(* ===== verification/KnowledgeGc.v ===== *)
(** * Operations and collection of the content-addressed store

    Every operation preserves the store invariant; collection keeps exactly what
    the bound and pinned roots reach. The properties of the component are at the
    end of the file. *)
From S2P Require Import Prelude RustStd Knowledge KnowledgeFacts.

Section ops.
Context (sha256_hex : bytes → string) (node_json : DagNodeV1 → bytes).
Context (values : gmap string BoundRoot → list BoundRoot).
Abbreviation hash_bytes := (Knowledge.hash_bytes sha256_hex).
Abbreviation node_bytes := (Knowledge.node_bytes node_json).
Abbreviation store_ok := (KnowledgeFacts.store_ok sha256_hex node_json).
Abbreviation graph_ok := (KnowledgeFacts.graph_ok sha256_hex node_json).
Abbreviation spells := (KnowledgeFacts.spells sha256_hex node_json).
Abbreviation content := (KnowledgeFacts.content sha256_hex node_json).

(** ** Additions *)

Lemma or_insert_lookup `{Countable X} {A} (k : X) (v : A) m :
  or_insert k v m !! k = Some (default v (m !! k)).
Proof. unfold or_insert. destruct (m !! k) eqn:E; [done|]. by rewrite lookup_insert_eq. Qed.
Lemma or_insert_ne `{Countable X} {A} (k k' : X) (v : A) m : k ≠ k' → or_insert k v m !! k' = m !! k'.
Proof. intros Hk. unfold or_insert. destruct (m !! k); [done|]. by rewrite lookup_insert_ne. Qed.
Lemma or_insert_sub `{Countable X} {A} (k : X) (v : A) (m : gmap X A) : m ⊆ or_insert k v m.
Proof. unfold or_insert. destruct (m !! k) eqn:E; [done|]. by apply insert_subseteq. Qed.

Lemma entry_ok_mono s s' rank rank' k k' e :
  entry_ok s rank k e → blocks s ⊆ blocks s' → nodes s ⊆ nodes s' →
  (∀ h, e = ENode h → rank h < k → rank' h < k')%nat → entry_ok s' rank' k' e.
Proof.
  destruct e as [h|h]; simpl.
  - intros [b Hb] Hs _ _. eauto using lookup_weaken.
  - intros [[n Hn] Hk] _ Hs Hr. split; eauto using lookup_weaken.
Qed.

Lemma put_block_ok s b : store_ok s → store_ok (put_block sha256_hex b s).1.
Proof.
  intros [rank Hg]. exists rank. destruct Hg as [Hb Hn He Hr Hp]. split; simpl; eauto.
  - intros h b'. destruct (decide (hash_bytes b = h)) as [<-|Hne].
    + rewrite or_insert_lookup. destruct (blocks s !! hash_bytes b) eqn:E; intros [= <-]; eauto.
    + rewrite or_insert_ne by done. apply Hb.
  - intros h n Hn' e Hin. eapply entry_ok_mono; eauto. apply or_insert_sub.
Qed.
◇ ◇ ◇ ◇ ◇
Your task:
Write all the entries again precisely as they were given.

Solution:
(* ===== verification/KnowledgeGc.v ===== *)
(** * Operations and collection of the content-addressed store

    Every operation preserves the store invariant; collection keeps exactly what
    the bound and pinned roots reach. The properties of the component are at the
    end of the file. *)
From S2P Require Import Prelude RustStd Knowledge KnowledgeFacts.

Section ops.
Context (sha256_hex : bytes → string) (node_json : DagNodeV1 → bytes).
Context (values : gmap string BoundRoot → list BoundRoot).
Abbreviation hash_bytes := (Knowledge.hash_bytes sha256_hex).
Abbreviation node_bytes := (Knowledge.node_bytes node_json).
Abbreviation store_ok := (KnowledgeFacts.store_ok sha256_hex node_json).
Abbreviation graph_ok := (KnowledgeFacts.graph_ok sha256_hex node_json).
Abbreviation spells := (KnowledgeFacts.spells sha256_hex node_json).
Abbreviation content := (KnowledgeFacts.content sha256_hex node_json).

(** ** Additions *)

Lemma or_insert_lookup `{Countable X} {A} (k : X) (v : A) m :
  or_insert k v m !! k = Some (default v (m !! k)).
Proof. unfold or_insert. destruct (m !! k) eqn:E; [done|]. by rewrite lookup_insert_eq. Qed.
Lemma or_insert_ne `{Countable X} {A} (k k' : X) (v : A) m : k ≠ k' → or_insert k v m !! k' = m !! k'.
Proof. intros Hk. unfold or_insert. destruct (m !! k); [done|]. by rewrite lookup_insert_ne. Qed.
Lemma or_insert_sub `{Countable X} {A} (k : X) (v : A) (m : gmap X A) : m ⊆ or_insert k v m.
Proof. unfold or_insert. destruct (m !! k) eqn:E; [done|]. by apply insert_subseteq. Qed.

Lemma entry_ok_mono s s' rank rank' k k' e :
  entry_ok s rank k e → blocks s ⊆ blocks s' → nodes s ⊆ nodes s' →
  (∀ h, e = ENode h → rank h < k → rank' h < k')%nat → entry_ok s' rank' k' e.
Proof.
  destruct e as [h|h]; simpl.
  - intros [b Hb] Hs _ _. eauto using lookup_weaken.
  - intros [[n Hn] Hk] _ Hs Hr. split; eauto using lookup_weaken.
Qed.

Lemma put_block_ok s b : store_ok s → store_ok (put_block sha256_hex b s).1.
Proof.
  intros [rank Hg]. exists rank. destruct Hg as [Hb Hn He Hr Hp]. split; simpl; eauto.
  - intros h b'. destruct (decide (hash_bytes b = h)) as [<-|Hne].
    + rewrite or_insert_lookup. destruct (blocks s !! hash_bytes b) eqn:E; intros [= <-]; eauto.
    + rewrite or_insert_ne by done. apply Hb.
  - intros h n Hn' e Hin. eapply entry_ok_mono; eauto. apply or_insert_sub.
Qed.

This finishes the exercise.